■ EXERCISE
Which lines mention "with"? Show each one from the listing.

■ DATA SUPPLIED
——————————

(* ===== verification/Dispatch.v ===== *)
(** dispatch/_memory_backend.py and dispatch/_delivery.py: the dispatcher's storage (sources,
    subscriptions, actions, the accumulator buffer, cursors, completion records, the event queue), the
    matching of events against subscriptions, and the transient delivery of named events to waiters. *)
From S2P Require Import Prelude PyDict Types.

(** ** The in-memory backend *)

(** The keys the worker reads of an event dict. *)
Record dispatch_event := {
  de_id : uuid; de_event_type : string; de_principal_id : option uuid; de_data : option value
}.

Record InMemoryDispatchBackend := {
  _sources : dict uuid Source;
  _subscriptions : dict uuid Subscription;
  _actions : dict uuid SubscriptionAction;
  _accumulator : dict uuid AccumulatorEntry;
  _claimed : gset uuid;
  _cursors : dict string uuid;
  _completions : gset (uuid * uuid);
  _events : list dispatch_event
}.
#[export] Instance eta_InMemoryDispatchBackend : Eta InMemoryDispatchBackend := fun b => {|
  _sources := _sources b; _subscriptions := _subscriptions b; _actions := _actions b;
  _accumulator := _accumulator b; _claimed := _claimed b; _cursors := _cursors b;
  _completions := _completions b; _events := _events b |}.

Definition dispatch_init : InMemoryDispatchBackend := {|
  _sources := ∅; _subscriptions := ∅; _actions := ∅; _accumulator := ∅; _claimed := ∅;
  _cursors := ∅; _completions := ∅; _events := [] |}.

Abbreviation backend := InMemoryDispatchBackend.

(** *** Sources *)

Definition create_source (source : Source) : M backend uuid :=
  b ← mget;
  if existsb (fun s => bool_decide (src_slug s = src_slug source)) (dvalues (_sources b))
  then mthrow (ValueError "Source with this slug already exists")
  else mmod (fun b => b .[_sources ::= <[src_id source := source]>]) ;; mret (src_id source).

Definition get_source (b : backend) (source_id : uuid) : option Source := _sources b !! source_id.

Definition get_source_by_slug (b : backend) (slug : string) : option Source :=
  head (filter (fun s => src_slug s = slug) (dvalues (_sources b))).

Definition list_sources (b : backend) : list Source := dvalues (_sources b).

Definition delete_source (source_id : uuid) : M backend unit :=
  mmod (fun b => b .[_sources ::= delete source_id]).

(** *** Subscriptions *)

Definition create_subscription (subscription : Subscription) : M backend uuid :=
  mmod (fun b => b .[_subscriptions ::= <[sub_id subscription := subscription]>]) ;;
  mret (sub_id subscription).

Definition get_subscription (b : backend) (id : uuid) : option Subscription :=
  _subscriptions b !! id.

Definition list_subscriptions (b : backend) (enabled_only : bool) (principal_id : option uuid) :
    list Subscription :=
  let subs := dvalues (_subscriptions b) in
  let subs := if enabled_only then filter (fun s => sub_enabled s) subs else subs in
  match principal_id with
  | Some p => filter (fun s => sub_principal_id s = p) subs
  | None => subs
  end.

Definition update_subscription (id : uuid) (enabled : bool) : M backend unit :=
  b ← mget;
  match _subscriptions b !! id with
  | None => mthrow (KeyError "Subscription not found")
  | Some existing =>
      mmod (fun b => b .[_subscriptions ::= <[id := existing .[sub_enabled := enabled]]>])
  end.

Definition delete_subscription (id : uuid) : M backend unit :=
  mmod (fun b => b .[_subscriptions ::= delete id]).

(** *** Actions *)

Definition create_action (action : SubscriptionAction) : M backend uuid :=
  mmod (fun b => b .[_actions ::= <[sa_id action := action]>]) ;; mret (sa_id action).

Definition list_actions (b : backend) (sub : uuid) : list SubscriptionAction :=
  sort_by sa_position (filter (fun a => sa_subscription_id a = sub) (dvalues (_actions b))).

Definition delete_actions (sub : uuid) : M backend unit :=
  b ← mget;
  let to_remove := (fst <$> filter (fun kv => sa_subscription_id kv.2 = sub) (ditems (_actions b))) in
  mfor to_remove (fun aid => mmod (fun b => b .[_actions ::= delete aid])).

(** *** Accumulator *)

Definition buffer_event (entry : AccumulatorEntry) : M backend uuid :=
  mmod (fun b => b .[_accumulator ::= <[ae_id entry := entry]>]) ;; mret (ae_id entry).

Definition unclaimed (b : backend) (action_id : uuid) : list AccumulatorEntry :=
  filter (fun e => ae_subscription_action_id e = action_id /\ ae_id e ∉ _claimed b)
    (dvalues (_accumulator b)).

Definition claim_batch (action_id : uuid) (limit : Z) : M backend (list AccumulatorEntry) :=
  b ← mget;
  let batch := py_take limit (sort_by ae_created_at (unclaimed b action_id)) in
  mmod (fun b => b .[_claimed ::= fun c => list_to_set (ae_id <$> batch) ∪ c]) ;;
  mret batch.

Definition confirm_batch (entry_ids : list uuid) : M backend unit :=
  mfor entry_ids (fun eid =>
    mmod (fun b => b .[_accumulator ::= delete eid] .[_claimed ::= fun c => c ∖ {[eid]}])).

Definition pending_count (b : backend) (action_id : uuid) : Z :=
  Z.of_nat (length (filter (fun e => ae_subscription_action_id e = action_id)
                      (dvalues (_accumulator b)))).

(** *** Cursors and completions *)

Definition get_cursor_position (b : backend) (cursor_name : string) : option uuid :=
  _cursors b !! cursor_name.

Definition advance_cursor (cursor_name : string) (event_id : uuid) : M backend unit :=
  mmod (fun b => b .[_cursors ::= <[cursor_name := event_id]>]).

Definition is_action_completed (b : backend) (event_id action_id : uuid) : bool :=
  bool_decide ((event_id, action_id) ∈ _completions b).

Definition record_completion (event_id action_id : uuid) (result_status : string) : M backend unit :=
  mmod (fun b => b .[_completions ::= fun c => {[(event_id, action_id)]} ∪ c]).

(** *** Events *)

(** The loop of [poll_events_since]; [result] is the list built so far. *)
Fixpoint poll_loop (since_id : uuid) (limit : Z) (found : bool) (result : list dispatch_event)
    (events : list dispatch_event) : list dispatch_event :=
  match events with
  | [] => result
  | ev :: events' =>
      if found then
        let result := result ++ [ev] in
        if decide (limit <= Z.of_nat (length result))%Z then result
        else poll_loop since_id limit true result events'
      else poll_loop since_id limit (bool_decide (de_id ev = since_id)) result events'
  end.

Definition poll_events_since (b : backend) (since_id : option uuid) (limit : Z) :
    list dispatch_event :=
  match since_id with
  | None => py_take limit (_events b)
  | Some s => poll_loop s limit false [] (_events b)
  end.

Definition inject_event (event : dispatch_event) : M backend unit :=
  mmod (fun b => b .[_events ::= fun l => l ++ [event]]).

(** ** Matching *)

Section matching.
Context {W : Type}.
(** The source principals that slugs resolve to: the identity layer. *)
Context (resolve_source_principals : list string -> M W (list uuid)).

Definition match_subscription (event_type : string) (principal_id : option uuid)
    (data : option value) (filter_predicate : FilterPredicate) : M W bool :=
  if match fp_event_types filter_predicate with
     | Some tys => bool_decide (event_type ∉ tys)
     | None => false
     end then mret false
  else if match fp_principal_id filter_predicate with
          | Some p => bool_decide (principal_id <> Some p)
          | None => false
          end then mret false
  else match fp_sources filter_predicate with
       | None => mret true
       | Some slugs =>
           allowed ← resolve_source_principals slugs;
           mret (match principal_id with Some p => bool_decide (p ∈ allowed) | None => false end)
       end.
End matching.

(** ** Transient delivery

    [wait_for] creates a future, registers it and blocks until the future has a result or the deadline
    cancels it: two steps of the event loop, [wait_register] and, at the deadline, [wait_timeout].  The
    future then holds what [wait_for] returns. *)

Inductive future := Pending | Result (payload : option value) | Cancelled.

Record TransientEventDelivery := {
  _listeners : dict string (list uuid);
  (** the futures the event loop has created, by identity *)
  futures : dict uuid future
}.
#[export] Instance eta_TransientEventDelivery : Eta TransientEventDelivery := fun d => {|
  _listeners := _listeners d; futures := futures d |}.

Definition delivery_init : TransientEventDelivery := {| _listeners := ∅; futures := ∅ |}.

(** [if not fut.done(): fut.set_result(payload)] *)
Definition set_if_pending (payload : option value) (d : TransientEventDelivery) (fut : uuid) :
    TransientEventDelivery :=
  match futures d !! fut with
  | Some Pending => d .[futures ::= <[fut := Result payload]>]
  | _ => d
  end.

Definition fire (event_name : string) (payload : option value) : M TransientEventDelivery unit :=
  waiting ← mgets (fun d => default [] (_listeners d !! event_name));
  mmod (fun d => d .[_listeners ::= delete event_name]) ;;
  mmod (fun d => fold_left (set_if_pending payload) waiting d).

Definition wait_register (fut : uuid) (event_name : string) : M TransientEventDelivery unit :=
  mmod (fun d => d .[futures ::= <[fut := Pending]>]
                   .[_listeners ::= <[event_name := default [] (_listeners d !! event_name) ++ [fut]]>]).

Definition wait_timeout (fut : uuid) : M TransientEventDelivery unit :=
  mmod (fun d => match futures d !! fut with
                 | Some Pending => d .[futures ::= <[fut := Cancelled]>]
                 | _ => d
                 end).

(** What [wait_for] returns once its future is done. *)
Definition wait_result (f : future) : option (option value) :=
  match f with
  | Pending => None
  | Result payload => Some payload
  | Cancelled => Some None
  end.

——————————

■ EXERCISE ANSWER
  then mthrow (ValueError "Source with this slug already exists")
  match principal_id with
  match _subscriptions b !! id with
  match events with
  match since_id with
  if match fp_event_types filter_predicate with
  else if match fp_principal_id filter_predicate with
  else match fp_sources filter_predicate with
           mret (match principal_id with Some p => bool_decide (p ∈ allowed) | None => false end)
  match futures d !! fut with
  mmod (fun d => match futures d !! fut with
  match f with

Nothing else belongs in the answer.